De la même manière, l’illusion d’authenticité et d’exhaustivité du matériau rassemblé dans l’in-folio de 1623, présenté par ses éditeurs et par l’éloge liminaire de Ben Jonson comme l’effort entrepris par les proches collaborateurs du poète pour sauver son œuvre de l’oubli et de la corruption, ne résiste pas à l’épreuve des faits. Ainsi Pericles ou The Two Noble Kinsmen, pour ne citer que ces deux exemples, sont-ils absents du volume, alors que Macbeth comporte de larges additions par Middleton, que King Lear présente un texte bien différent de celui de l’in-quarto de 1608, etc. Des générations d’éditeurs shakespeariens réactivent régulièrement le mythe de l’œuvre retrouvée, tantôt par l’ajout de nouveaux textes au « canon », tantôt en tentant de se rapprocher d’un état d’origine des pièces, impossible à atteindre dans l’absolu. Cet état hypothétique correspond de toute façon toujours déjà partiellement au fruit d’un travail collectif, puisque le dramaturge écrivait en fonction d’une troupe et en collaboration avec elle, et qu’on (le poète et/ou la compagnie) révisait le matériau pour des reprises ultérieures au fil des adaptations à d’autres scènes, d’autres occasions ou d’autres acteurs. Faire du neuf avec l’ancien a également été la préoccupation de tous ces relais que les adaptateurs/« expurgateurs » des pièces de Shakespeare ont été pour les publics des XVIIe, XVIIIe et parfois XIXe siècles, à l’exemple de Nahum Tate qui en 1681 dotait King Lear d’une fin heureuse. Là encore, on le voit, le mythe littéraire de l’œuvre de Shakespeare se passe d’une création unique et personnelle alors même qu’il se cristallise autour d’un nom et d’une œuvre dont la bardolâtrie croissante n’empêche pas la modification continuelle et l’adaptation aux époques traversées.

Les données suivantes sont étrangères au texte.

(** * Crossword: the constraint-satisfaction engine of [generate.py]

    A shallow embedding of [CrosswordCreator] (node consistency, AC-3,
    the ordering heuristics and the backtracking search) and the
    properties its specification states about it.

    Conventions of the embedding.
    - A Python [set] is a list holding its elements in iteration order; a
      Python [dict] is an association list in insertion order whose keys
      are pairwise distinct.
    - [self.domains] is threaded explicitly: a method that mutates it
      takes the store and returns the new one.
    - A Python exception is the outcome [Raise]; the recursion and the
      worklist loop take fuel, and [Timeout] is the outcome of running
      out of it. *)

From Stdlib Require Import List Arith Bool ZArith Lia String Ascii Permutation.
Import ListNotations.

Local Open Scope list_scope.

(** ** Outcomes *)

Inductive exn : Type := IndexError | KeyError | TypeError.

Inductive res (A : Type) : Type :=
| Ok (a : A)
| Raise (e : exn)
| Timeout.

Arguments Ok {A} a.
Arguments Raise {A} e.
Arguments Timeout {A}.

Definition bind {A B : Type} (m : res A) (f : A -> res B) : res B :=
  match m with
  | Ok a => f a
  | Raise e => Raise e
  | Timeout => Timeout
  end.

Notation "x <- m ;; k" := (bind m (fun x => k))
  (at level 61, m at next level, right associativity).
Notation "' p <- m ;; k" := (bind m (fun x => match x with p => k end))
  (at level 61, p pattern, m at next level, right associativity).

(** ** Data model *)

Inductive Direction : Type := ACROSS | DOWN.

(** The class Variable of crossword.py (the name is a keyword here,
    hence [Var]): start row [i], start column [j],
    direction and length; equality is equality of the four fields. *)
Record Var : Type := mkVar {
  var_i : nat;
  var_j : nat;
  direction : Direction;
  length : nat
}.

Definition word : Type := string.

Definition Direction_eq_dec (a b : Direction) : {a = b} + {a <> b}.
Proof. decide equality. Defined.

Definition Var_eq_dec (x y : Var) : {x = y} + {x <> y}.
Proof. decide equality; try apply Nat.eq_dec; apply Direction_eq_dec. Defined.

Definition var_eqb (x y : Var) : bool :=
  if Var_eq_dec x y then true else false.

(** [w in l] for a set or list of words. *)
Definition mem (w : word) (l : list word) : bool :=
  existsb (String.eqb w) l.

(** Truthiness of a Python string. *)
Definition truthy (w : word) : bool :=
  negb (String.eqb w EmptyString).

(** [w[n]]: [IndexError] when [n] is out of range. *)
Definition index (w : word) (n : nat) : res ascii :=
  match String.get n w with
  | Some ch => Ok ch
  | None => Raise IndexError
  end.

(** ** Dictionaries keyed by variables *)

Module Dict.
Section Dict.
Context {V : Type}.

Definition t : Type := list (Var * V).

Definition keys (d : t) : list Var := map fst d.
Definition values (d : t) : list V := map snd d.

Fixpoint get (d : t) (k : Var) : option V :=
  match d with
  | [] => None
  | (k', v) :: d' => if Var_eq_dec k k' then Some v else get d' k
  end.

(** [d[k] = v]: replaces the value of an existing key where it stands,
    appends a new key at the end. *)
Fixpoint set (d : t) (k : Var) (v : V) : t :=
  match d with
  | [] => [(k, v)]
  | (k', v') :: d' =>
      if Var_eq_dec k k' then (k', v) :: d'
      else (k', v') :: set d' k v
  end.

(** [d[k]] as an expression: [KeyError] on a missing key. *)
Definition getitem (d : t) (k : Var) : res V :=
  match get d k with
  | Some v => Ok v
  | None => Raise KeyError
  end.

Definition wf (d : t) : Prop := NoDup (keys d).
End Dict.
Arguments t : clear implicits.
End Dict.

Definition store : Type := Dict.t (list word).
Definition assignment : Type := Dict.t word.

(** The puzzle model of crossword.py, which the engine only reads:
    the variables in the iteration order of the set, the overlap table
    as a function of the ordered pair, and the vocabulary. *)
Record Crossword : Type := mkCrossword {
  variables : list Var;
  overlaps : Var -> Var -> option (nat * nat);
  words : list word
}.

(** Modelled from the spec: the keys of the overlap table, which
    crossword.py builds for every ordered pair of distinct variables. *)
Definition overlap_keys (c : Crossword) : list (Var * Var) :=
  flat_map (fun v1 =>
    map (fun v2 => (v1, v2))
        (filter (fun v2 => negb (var_eqb v1 v2)) (variables c)))
    (variables c).

(** Modelled from the spec: [Crossword.neighbors], the other variables
    with a defined overlap with [var]. *)
Definition neighbors (c : Crossword) (var : Var) : list Var :=
  filter (fun v => negb (var_eqb v var) &&
                   match overlaps c v var with Some _ => true | None => false end)
         (variables c).

(** ** CrosswordCreator *)

Section Creator.
Variable c : Crossword.

(** [__init__]: every variable starts with a copy of the vocabulary. *)
Definition init_domains : store :=
  map (fun var => (var, words c)) (variables c).

(** [enforce_node_consistency] *)
Definition enforce_node_consistency (d : store) : store :=
  map (fun '(var, ws) =>
         (var, filter (fun w => String.length w =? length var) ws)) d.

(** [any(i[m] == y_element[n] for y_element in self.domains[y])] *)
Fixpoint any_match (i : word) (m n : nat) (dy : list word) : res bool :=
  match dy with
  | [] => Ok false
  | y_element :: dy' =>
      a <- index i m ;;
      b <- index y_element n ;;
      if Ascii.eqb a b then Ok true else any_match i m n dy'
  end.

(** The loop of [revise] over [self.domains[x]]: the set [remove] and
    the flag [revised]. *)
Fixpoint revise_scan (d : store) (y : Var) (m n : nat)
         (dx : list word) : res (list word * bool) :=
  match dx with
  | [] => Ok ([], false)
  | i :: dx' =>
      dy <- Dict.getitem d y ;;
      found <- any_match i m n dy ;;
      '(remove, revised) <- revise_scan d y m n dx' ;;
      if found then Ok (remove, revised) else Ok (i :: remove, true)
  end.

(** [s - remove] *)
Definition difference (s remove : list word) : list word :=
  filter (fun w => negb (mem w remove)) s.

(** [revise] *)
Definition revise (x y : Var) (d : store) : res (bool * store) :=
  '(remove, revised) <-
     match overlaps c x y with
     | Some (m, n) =>
         dx <- Dict.getitem d x ;;
         revise_scan d y m n dx
     | None => Ok ([], false)
     end ;;
  dx <- Dict.getitem d x ;;
  Ok (revised, Dict.set d x (difference dx remove)).

(** The initial list of [ac3] when [arcs] is [None]. *)
Definition all_arcs : list (Var * Var) :=
  filter (fun '(x, y) =>
            match overlaps c x y with Some _ => true | None => false end)
         (overlap_keys c).

(** The [for arc in arcs] loop of [ac3]; the list grows at its end
    while it is traversed, so the loop runs on the part of the list
    not yet visited. *)
Fixpoint ac3_loop (fuel : nat) (dom : bool)
         (arcs : list (Var * Var)) (d : store)
  : res (bool * store) :=
  match fuel with
  | O => Timeout
  | S fuel' =>
      match arcs with
      | [] => Ok (true, d)
      | (x, y) :: rest =>
          '(revised, d1) <- revise x y d ;;
          if revised then
            dx <- Dict.getitem d1 x ;;
            if List.length dx =? 0 then Ok (false, d1)
            else if negb dom then
              ac3_loop fuel' dom
                (rest ++ map (fun z => (z, x))
                           (filter (fun z => negb (var_eqb z y))
                                   (neighbors c x)))
                d1
            else ac3_loop fuel' dom rest d1
          else ac3_loop fuel' dom rest d1
      end
  end.

(** The number of words held by the store. *)
Definition store_size (d : store) : nat :=
  list_sum (map (fun e => List.length (snd e)) d).

(** Fuel that the loop cannot exhaust (see [ac3_loop_terminates]). *)
Definition ac3_fuel (arcs : list (Var * Var)) (d : store) : nat :=
  S (List.length arcs + store_size d * List.length (variables c)).

(** Lines 138-139: the list the loop starts from. *)
Definition arcs_of (arcs : option (list (Var * Var))) : list (Var * Var) :=
  match arcs with
  | None => all_arcs
  | Some l => l
  end.

(** [ac3(arcs, dom)] *)
Definition ac3 (arcs : option (list (Var * Var))) (dom : bool)
           (d : store) : res (bool * store) :=
  let arcs := arcs_of arcs in
  ac3_loop (ac3_fuel arcs d) dom arcs d.

(** [assignment_complete] *)
Definition assignment_complete (a : assignment) : bool :=
  if List.length a =? List.length (variables c)
  then forallb truthy (Dict.values a)
  else false.

(** [n in assignment and assignment[n]] *)
Definition assigned (a : assignment) (n : Var) : bool :=
  match Dict.get a n with
  | Some w => truthy w
  | None => false
  end.

(** The loop of [consistent] over the neighbors of [i]; [true] when
    it runs to its end, [false] where the source returns False. *)
Fixpoint check_neighbors (a : assignment) (i : Var) (ai : word)
         (ns : list Var) : res bool :=
  match ns with
  | [] => Ok true
  | n :: ns' =>
      match Dict.get a n with
      | Some an =>
          if truthy an then
            match overlaps c n i with
            | Some (x, y) =>
                p <- index an x ;;
                q <- index ai y ;;
                if Ascii.eqb p q then check_neighbors a i ai ns'
                else Ok false
            | None => Raise TypeError
            end
          else check_neighbors a i ai ns'
      | None => check_neighbors a i ai ns'
      end
  end.

(** The loop of [consistent] over the entries of the assignment, the
    value [assignment[i]] of a key being the word of its entry. *)
Fixpoint consistent_loop (a : assignment) (items : list (Var * word))
         (seen_values : list word) : res bool :=
  match items with
  | [] => Ok true
  | (i, ai) :: items' =>
      if truthy ai then
        if negb (String.length ai =? length i) then Ok false
        else if mem ai seen_values then Ok false
        else
          ok <- check_neighbors a i ai (neighbors c i) ;;
          if ok then consistent_loop a items' (seen_values ++ [ai])
          else Ok false
      else consistent_loop a items' seen_values
  end.

(** [consistent] *)
Definition consistent (a : assignment) : res bool :=
  consistent_loop a a [].

(** Lines 196-198 of [order_domain_values]: the saved neighbor
    domains. *)
Fixpoint save_neighbors (d : store) (ns : list Var) (saved : store)
  : res store :=
  match ns with
  | [] => Ok saved
  | i :: ns' =>
      di <- Dict.getitem d i ;;
      save_neighbors d ns' (Dict.set saved i di)
  end.

(** Lines 202-204: the number of words the probe took from the
    domains of the neighbors that are not assigned. *)
Fixpoint eliminated (a : assignment) (saved d : store) (ns : list Var)
         (v_new : Z) : res Z :=
  match ns with
  | [] => Ok v_new
  | j :: ns' =>
      if negb (assigned a j) then
        oj <- Dict.getitem saved j ;;
        dj <- Dict.getitem d j ;;
        eliminated a saved d ns'
          (v_new + (Z.of_nat (List.length oj) - Z.of_nat (List.length dj)))%Z
      else eliminated a saved d ns' v_new
  end.

(** Lines 200-201: the probe of the candidate [i]. *)
Definition probe (var : Var) (list_neighbor : list Var) (i : word)
           (d : store) : res (bool * store) :=
  ac3 (Some (map (fun n => (n, var)) list_neighbor)) true
      (Dict.set d var [i]).

(** Lines 199-207: one probe per candidate, each run on the store
    that the probes before it left. *)
Fixpoint probe_loop (var : Var) (a : assignment) (list_neighbor : list Var)
         (saved : store) (cands : list word) (d : store)
         (domain : list word) (values : list Z)
  : res (list word * list Z * store) :=
  match cands with
  | [] => Ok (domain, values, d)
  | i :: cands' =>
      '(ok, d1) <- probe var list_neighbor i d ;;
      if ok then
        v_new <- eliminated a saved d1 list_neighbor 0%Z ;;
        probe_loop var a list_neighbor saved cands' d1
                   (domain ++ [i]) (values ++ [v_new])
      else probe_loop var a list_neighbor saved cands' d1 domain values
  end.
Lemma truthy_str_spec (key : string) (d : dict) (u : string) :
  truthy_str key d = Some u <-> dict_get key d = Some (PStr u) /\ u <> "".
Proof.
  unfold truthy_str.
  destruct (dict_get key d) as [[| | |s| |]|];
    try (split; [discriminate|intros [? _]; discriminate]).
  destruct (String.eqb_spec s "") as [->|Hne].
  - split; [discriminate|]. intros [[= <-] Hne]. congruence.
  - split.
    + intros [= <-]. now split.
    + intros [[= <-] _]. reflexivity.
Qed.

Lemma elem_of_add_opt (o : option string) (X : gset string) (u : string) :
  u ∈ add_opt o X <-> u ∈ X \/ o = Some u.
Proof.
  destruct o as [x|]; cbn [add_opt].
  - rewrite elem_of_union, elem_of_singleton. split.
    + intros [->|H]; [now right|now left].
    + intros [H|[= ->]]; [now right|now left].
  - split; [now left|]. intros [H|H]; [exact H|discriminate].
Qed.
(** * Snake game: the tick state machine, input dispatch and persistence

    A shallow embedding of [snake.py].  The locals of [game_loop] become a
    record that is threaded through the handlers, the two JSON files become a
    small disk record, and the [random] module becomes an oracle indexed by
    the number of calls made so far.  Drawing and sound are left out: they
    read the state and never write it. *)

From Stdlib Require Import ZArith List String Ascii Bool Lia Permutation Sorted.
Import ListNotations.
Local Open Scope Z_scope.
Local Set Warnings "-register-all".

(** ** Constants *)

Definition CELL_SIZE : Z := 20.
Definition FPS : Z := 15.

(** Grid positions are Python tuples [(x, y)] of integers. *)
Definition pos : Type := (Z * Z)%type.

Definition pos_eqb (p q : pos) : bool :=
  (fst p =? fst q) && (snd p =? snd q).

(** [x in l] on a list of positions. *)
Definition pos_in (p : pos) (l : list pos) : bool := existsb (pos_eqb p) l.

(** The keys of [POWERUP_TYPES], in the order of the dictionary literal. *)
Inductive ptype : Type := speed_boost | slow_down.

Definition ptype_eqb (a b : ptype) : bool :=
  match a, b with
  | speed_boost, speed_boost | slow_down, slow_down => true
  | _, _ => false
  end.

Definition ptype_name (t : ptype) : string :=
  match t with
  | speed_boost => "speed_boost"
  | slow_down => "slow_down"
  end.

Definition POWERUP_KEYS : list ptype := [speed_boost; slow_down].

(** [POWERUP_TYPES[t]["duration"]]: both entries are [FPS * 5]. *)
Definition duration (t : ptype) : Z :=
  match t with
  | speed_boost => FPS * 5
  | slow_down => FPS * 5
  end.
Definition byte (c : ascii) : Z := Z.of_N (N_of_ascii c).

Definition dquote : ascii := ascii_of_nat 34.

Definition hex (d : Z) : ascii :=
  if d <? 10 then strconv.digit d else ascii_of_nat (Z.to_nat (87 + d)).

Definition continuation (c : ascii) : bool := (0x80 <=? byte c) && (byte c <=? 0xBF).

(** The number of bytes of the UTF-8 sequence at the head of [s], or [0]
    when the head is not the start of a valid sequence
    ([utf8.DecodeRuneInString] returning [RuneError] and size one). *)
Definition runeSize (s : list ascii) : nat :=
  match s with
  | b0 :: b1 :: rest =>
      let x := byte b0 in
      let y := byte b1 in
      if (0xC2 <=? x) && (x <=? 0xDF) then
        if continuation b1 then 2%nat else 0%nat
      else if (0xE0 <=? x) && (x <=? 0xEF) then
        let lo := if x =? 0xE0 then 0xA0 else 0x80 in
        let hi := if x =? 0xED then 0x9F else 0xBF in
        match rest with
        | b2 :: _ => if (lo <=? y) && (y <=? hi) && continuation b2 then 3%nat else 0%nat
        | [] => 0%nat
        end
      else if (0xF0 <=? x) && (x <=? 0xF4) then
        let lo := if x =? 0xF0 then 0x90 else 0x80 in
        let hi := if x =? 0xF4 then 0x8F else 0xBF in
        match rest with
        | b2 :: b3 :: _ =>
            if (lo <=? y) && (y <=? hi) && continuation b2 && continuation b3
            then 4%nat else 0%nat
        | _ => 0%nat
        end
      else 0%nat
  | _ => 0%nat
  end.

(** The body of the loop of [encodeState.string] with HTML escaping: what
    is written for the bytes of the string. *)
Fixpoint escape (fuel : nat) (s : list ascii) : list ascii :=
  match fuel, s with
  | O, _ | _, [] => []
  | S fuel', b :: rest =>
      let x := byte b in
      if x <? 0x80 then
        (if (0x20 <=? x) && negb (bool_decide (b ∈ [dquote; "&"; "<"; ">"; "\"]%char)) then [b]
         else if bool_decide (b ∈ ["\"%char; dquote]) then ["\"%char; b]
         else if x =? 10 then ["\"; "n"]%char
         else if x =? 13 then ["\"; "r"]%char
         else if x =? 9 then ["\"; "t"]%char
         else ["\"; "u"; "0"; "0"; hex (Z.shiftr x 4); hex (Z.land x 0xF)]%char)
        ++ escape fuel' rest
      else
        match runeSize s with
        | O => list_ascii_of_string "\ufffd" ++ escape fuel' rest
        | size =>
            (* the line and paragraph separators, U+2028 and U+2029 *)
            if bool_decide (take 3 s = [ascii_of_nat 0xE2; ascii_of_nat 0x80; ascii_of_nat 0xA8])
            then list_ascii_of_string "\u2028" ++ escape fuel' (drop size s)
            else if bool_decide (take 3 s = [ascii_of_nat 0xE2; ascii_of_nat 0x80; ascii_of_nat 0xA9])
            then list_ascii_of_string "\u2029" ++ escape fuel' (drop size s)
            else take size s ++ escape fuel' (drop size s)
        end
  end.

(** A string as a JSON string. *)
Definition encodeString (s : string) : string :=
  String dquote (string_of_list_ascii (escape (String.length s) (list_ascii_of_string s)))
  +:+ String dquote "".

(** The bit patterns of the constants [1e-6] and [1e21] at each size. *)
Definition cutoffs (flt : strconv.floatInfo) : Z * Z :=
  if strconv.mantbits flt =? 23 then (0x358637BD, 0x6258D727)
  else (0x3EB0C6F7A0B5ED8D, 0x444B1AE4D6E2EF50).

(** [floatEncoder]: no encoding of NaN and the infinities; [%f] unless
    the absolute value is below [1e-6] or at least [1e21], then [%e] with
    a one-digit negative exponent written without its zero.  Finite
    numbers of one sign are ordered as their bit patterns are. *)
Definition encodeFloat (flt : strconv.floatInfo) (bits : Z) : string + error :=
  match strconv.decode flt bits with
  | strconv.NaN | strconv.Inf _ => inr ErrJSONUnsupportedValue
  | strconv.Finite neg mant exp =>
      let abs := Z.land bits (2 ^ (strconv.expbits flt + strconv.mantbits flt) - 1) in
      if negb (abs =? 0) && ((abs <? fst (cutoffs flt)) || (snd (cutoffs flt) <=? abs))
      then
        let b := list_ascii_of_string (strconv.FormatFloat flt bits strconv.verb_e) in
        match rev b with
        | d :: "0"%char :: "-"%char :: "e"%char :: front =>
            inl (string_of_list_ascii (rev front ++ ["e"; "-"; d]%char))
        | _ => inl (string_of_list_ascii b)
        end
      else inl (strconv.FormatFloat flt bits strconv.verb_f)
  end.

(** The encoding of a value that is not the map at the top. *)
Definition encodeValue (value : Value) : string + error :=
  match value with
  | VNil => inl "null"
  | VBool b => inl (strconv.FormatBool b)
  | VInt32 n | VInt64 n => inl (strconv.FormatInt n)
  | VUint32 n | VUint64 n => inl (strconv.FormatUint n)
  | VFloat32 bits => encodeFloat strconv.float32info bits
  | VFloat64 bits => encodeFloat strconv.float64info bits
  | VString s => inl (encodeString s)
  | VMap _ => inr ErrJSONUnsupportedType   (* a key type that is not a string *)
  | _ => jsonOther value
  end.

(** The members of an object, each [key:value], or the first error. *)
Fixpoint encodeMembers (entries : list (string * Value)) : list string + error :=
  match entries with
  | [] => inl []
  | (k, v) :: rest =>
      match encodeValue v with
      | inr err => inr err
      | inl e =>
          match encodeMembers rest with
          | inr err => inr err
          | inl es => inl ((encodeString k +:+ ":" +:+ e) :: es)
          end
      end
  end.

Definition keyLe (a b : string * Value) : Prop := String.le a.1 b.1.

#[global] Instance keyLe_dec : RelDecision keyLe.
Proof. intros a b. unfold keyLe. apply _. Defined.

Fixpoint join (sep : string) (l : list string) : string :=
  match l with
  | [] => ""
  | [x] => x
  | x :: rest => x +:+ sep +:+ join sep rest
  end.

(** [mapEncoder]: the entries sorted by key, between braces, separated by
    commas. *)
Definition encodeMap (m : gmap string Value) : string + error :=
  match encodeMembers (merge_sort keyLe (map_to_list m)) with
  | inr err => inr err
  | inl members => inl ("{" +:+ join "," members +:+ "}")
  end.

Definition Marshal (value : Value) : string + error :=
  match value with
  | VStringMap m => encodeMap m
  | _ => encodeValue value
  end.

End json.
End json.

(** ** Decoded messages *)

(** A [*dynamic.Message]: the values of the fields that are set, by field
    number. *)
Abbreviation Message := (gmap Z Value).

(** The zero of the Go type of a kind. *)
Definition zeroValue (t : FieldDescriptorProto_Type) : Value :=
  match t with
  | TYPE_DOUBLE => VFloat64 0
  | TYPE_FLOAT => VFloat32 0
  | TYPE_INT64 | TYPE_SFIXED64 | TYPE_SINT64 => VInt64 0
  | TYPE_UINT64 | TYPE_FIXED64 => VUint64 0
  | TYPE_INT32 | TYPE_SFIXED32 | TYPE_SINT32 | TYPE_ENUM => VInt32 0
  | TYPE_UINT32 | TYPE_FIXED32 => VUint32 0
  | TYPE_BOOL => VBool false
  | TYPE_STRING => VString ""
  | TYPE_BYTES => VBytes []
  | TYPE_GROUP | TYPE_MESSAGE | TYPE_other _ => VNil
  end.

(** [fd.GetDefaultValue()], the value of a field that is not set: the
    empty map or slice for a map or repeated field, nil for a message or
    group, and for a scalar field the default the descriptor declares or,
    without one, the zero of the Go type of the kind. *)
Definition GetDefaultValue (fd : FieldDescriptor) : Value :=
  if IsMap fd then VMap []
  else if IsRepeated fd then VSlice []
  else match GetType fd with
       | TYPE_GROUP | TYPE_MESSAGE => VNil
       | t => default (zeroValue t) (declaredDefault fd)
       end.

(** [message.GetField(fd)] *)
Definition GetField (message : Message) (fd : FieldDescriptor) : Value :=
  default (GetDefaultValue fd) (message !! GetNumber fd).

(** ** The request under construction *)

(** [runtime.ClientRequest]: the four setters the writers call.  A setter
    changes the request and returns an error or nil. *)
Class ClientRequest (R : Type) := {
  SetQueryParam : string -> list string -> R -> option error * R;
  SetHeaderParam : string -> list string -> R -> option error * R;
  SetPathParam : string -> string -> R -> option error * R;
  (* the payload is a reader over the string *)
  SetBodyParam : string -> R -> option error * R;
}.

(** ** The adapter *)
Section adapter.
Context `{Libraries} {R : Type} `{ClientRequest R}.

#[local] Open Scope string_scope.
#[local] Open Scope Z_scope.

(** A function to write a single parameter value from a proto message to
    a swagger request. *)
Definition swaggerParamWriter : Type := Message -> R -> Go (option error * R).

(** The wrapper of one operation of a swagger service; the two clients are
    the [transport] below. *)
Record operationAdapter := {
  httpMethod : string;
  swaggerPath : string;
  paramWriters : list swaggerParamWriter;
  inputProtoType : MessageDescriptor;
  outputProtoType : MessageDescriptor;
}.

(** *** [getStringConverter] *)

(** The loop of the map converter over the entries in the order [range]
    visits them, and what follows the loop. *)
Fixpoint mapConverterLoop (mapValue : list (Value * Value))
    (convertedValue : gmap string Value) : Go string :=
  match mapValue with
  | (key, value) :: rest =>
      match key with
      | VString keyString => mapConverterLoop rest (<[keyString := value]> convertedValue)
      | _ => logPrint LogNonStringKey;; mret ""
      end
  | [] =>
      match json.Marshal (VStringMap convertedValue) with
      | inr err => logPrint (LogJSONErrorMap err);; mret ""
      | inl bytes => mret bytes
      end
  end.

Definition mapConverter (value : Value) : Go string :=
  match value with
  | VMap mapValue => mapConverterLoop mapValue ∅
  | _ => logPrint LogNonMapValue;; mret ""
  end.

Definition messageConverter (value : Value) : Go string :=
  match json.Marshal value with
  | inr err => logPrint (LogJSONErrorMessage err);; mret ""
  | inl bytes => mret bytes
  end.

Definition primitiveConverter (value : Value) : Go string :=
  mret (fmt.Sprintf_v value).

Definition stringConverter (value : Value) : Go string :=
  match value with
  | VString s => mret s
  | _ => goPanic TypeAssertionFailed
  end.

(** The enum converter uses the field value as an index in [param.Enum];
    [param] is the pointer the converter was made with. *)
Definition enumConverter (param : option spec_Parameter) (value : Value) : Go string :=
  rawValue ← match value with
             | VInt32 n => mret n
             | _ => goPanic TypeAssertionFailed
             end;
  match param with
  | None => goPanic NilDereference
  | Some param =>
      if int32 (Z.of_nat (length (Enum param))) <=? rawValue then
        logPrint (LogEnumOutOfBounds rawValue (Name param));; mret ""
      else
        enumValue ← index (Enum param) rawValue;
        match enumValue with
        | VString enumValue => mret enumValue
        | _ => mret ""
        end
  end.

(** Returns a serializer function for a given proto field / parameter
    pair. *)
Definition getStringConverter (fieldDesc : FieldDescriptor) (param : option spec_Parameter)
    : (Value -> Go string) + error :=
  if IsMap fieldDesc then inl mapConverter
  else match GetType fieldDesc with
       | TYPE_MESSAGE => inl messageConverter
       | TYPE_BOOL
       | TYPE_INT64 | TYPE_UINT64
       | TYPE_INT32 | TYPE_FIXED64
       | TYPE_FIXED32 | TYPE_UINT32
       | TYPE_SFIXED32 | TYPE_SFIXED64
       | TYPE_SINT32 | TYPE_SINT64
       | TYPE_DOUBLE | TYPE_FLOAT => inl primitiveConverter
       | TYPE_STRING => inl stringConverter
       | TYPE_GROUP => inr ErrGroup
       | TYPE_BYTES => inr ErrBytes
       | TYPE_ENUM => inl (enumConverter param)
       | TYPE_other _ => inr (ErrUnhandledFieldType (GetType fieldDesc))
       end.

(** *** [convertValues] *)

(** [for i, value := range values { stringValues[i] = toString(value) }] *)
Fixpoint convertEach (toString : Value -> Go string) (values : list Value) : Go (list string) :=
  match values with
  | [] => mret []
  | value :: rest =>
      s ← toString value;
      stringValues ← convertEach toString rest;
      mret (s :: stringValues)
  end.

(** Converts a single or repeated message into a slice of serialized
    strings for the given field descriptor. *)
Definition convertValues (message : Message) (fieldDesc : FieldDescriptor)
    (toString : Value -> Go string) : Go (list string) :=
  let rawValue := GetField message fieldDesc in
  values ← (if IsRepeated fieldDesc && negb (IsMap fieldDesc) then
              match rawValue with
              | VSlice values => mret values
              | _ => goPanic TypeAssertionFailed
              end
            else mret [rawValue]);
  convertEach toString values.

(** *** [getParamWriter] *)

Definition queryWriter (param : spec_Parameter) (values : list string) (request : R)
    : Go (option error * R) :=
  mret (SetQueryParam (Name param) values request).

Definition headerWriter (param : spec_Parameter) (values : list string) (request : R)
    : Go (option error * R) :=
  mret (SetHeaderParam (Name param) values request).

Definition pathWriter (param : spec_Parameter) (values : list string) (request : R)
    : Go (option error * R) :=
  (if 1 <? Z.of_nat (length values) then logPrint (LogMultipleValues (Name param)) else mret tt);;
  value ← index values 0;
  mret (SetPathParam (Name param) value request).

Definition bodyWriter (param : spec_Parameter) (values : list string) (request : R)
    : Go (option error * R) :=
  (if 1 <? Z.of_nat (length values) then logPrint (LogMultipleValues (Name param)) else mret tt);;
  value ← index values 0;
  mret (SetBodyParam value request).

(** Returns a function which will write the given param to a request. *)
Definition getParamWriter (param : spec_Parameter)
    : (list string -> R -> Go (option error * R)) + error :=
  if bool_decide (In param = "query") then inl (queryWriter param)
  else if bool_decide (In param = "header") then inl (headerWriter param)
  else if bool_decide (In param = "path") then inl (pathWriter param)
  else if bool_decide (In param = "body") then inl (bodyWriter param)
  else if bool_decide (In param = "formData") then inr ErrFormData
  else if bool_decide (In param = "cookie") then inr ErrCookie
  else inr (ErrUnknownLocation (In param) (Name param)).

Le statut de mythe littéraire est encore plus net dans le cas de Roméo et Juliette, dont l’existence historique elle-même n’est pas fondée. N’en déplaise aux gardiens du tombeau et du balcon de Juliette à Vérone et aux hordes de touristes qui visitent ces lieux chaque année, les Cappelletti étaient une famille guelfe de Crémone dont le parcours n’a pas pu croiser directement celui des gibelins Montecchi de Vérone, même si les deux familles ont pris part aux conflits qui ont opposé les partisans du Pape et ceux de l’Empereur dans l’Italie du XIIIe siècle. Faire des deux familles des habitants d’une même ville est un contresens historique, peut-être parti d’un vers du Purgatoire de Dante qui juxtapose simplement les deux noms sans aller plus loin dans l’association : « Viens voir les Montecchi et les Cappelletti ; / les Monaldi et les Filippeschi, toi qui ignores tes responsabilités ! » (chant VI, vers 106-107)3. Quant aux amants malheureux prétendument issus de ces deux lignées, leur histoire n’est qu’une des multiples itérations littéraires de la trame du Liebestod qu’on trouve aussi bien avec Tristan et Iseut qu’avec Pyrame et Thisbé. Ces derniers, forts d’un héritage ovidien et chaucérien, étaient le modèle le plus connu à l’époque de Shakespeare, qui revisite leur tragédie en la parodiant dans Le Songe d’une nuit d’été, une pièce composée probablement au même moment que Roméo et Juliette. Anonyme et collectif, le mythe littéraire de Roméo et Juliette arrive à Shakespeare par le relais de multiples nouvelles italiennes de la fin du Moyen Âge (dont certaines seront plus tard les sources d’I Capuleti e i Montecchi de Romani et Bellini) et leurs traductions françaises et anglaises : versions de Masuccio Salernitano (qui appelle les amants différemment et situe leur histoire à Sienne), de Luigi Da Porto, de Matteo Bandello traduit par Pierre Boaistueau en français, puis retraduit du français à l’anglais par Arthur Brooke4.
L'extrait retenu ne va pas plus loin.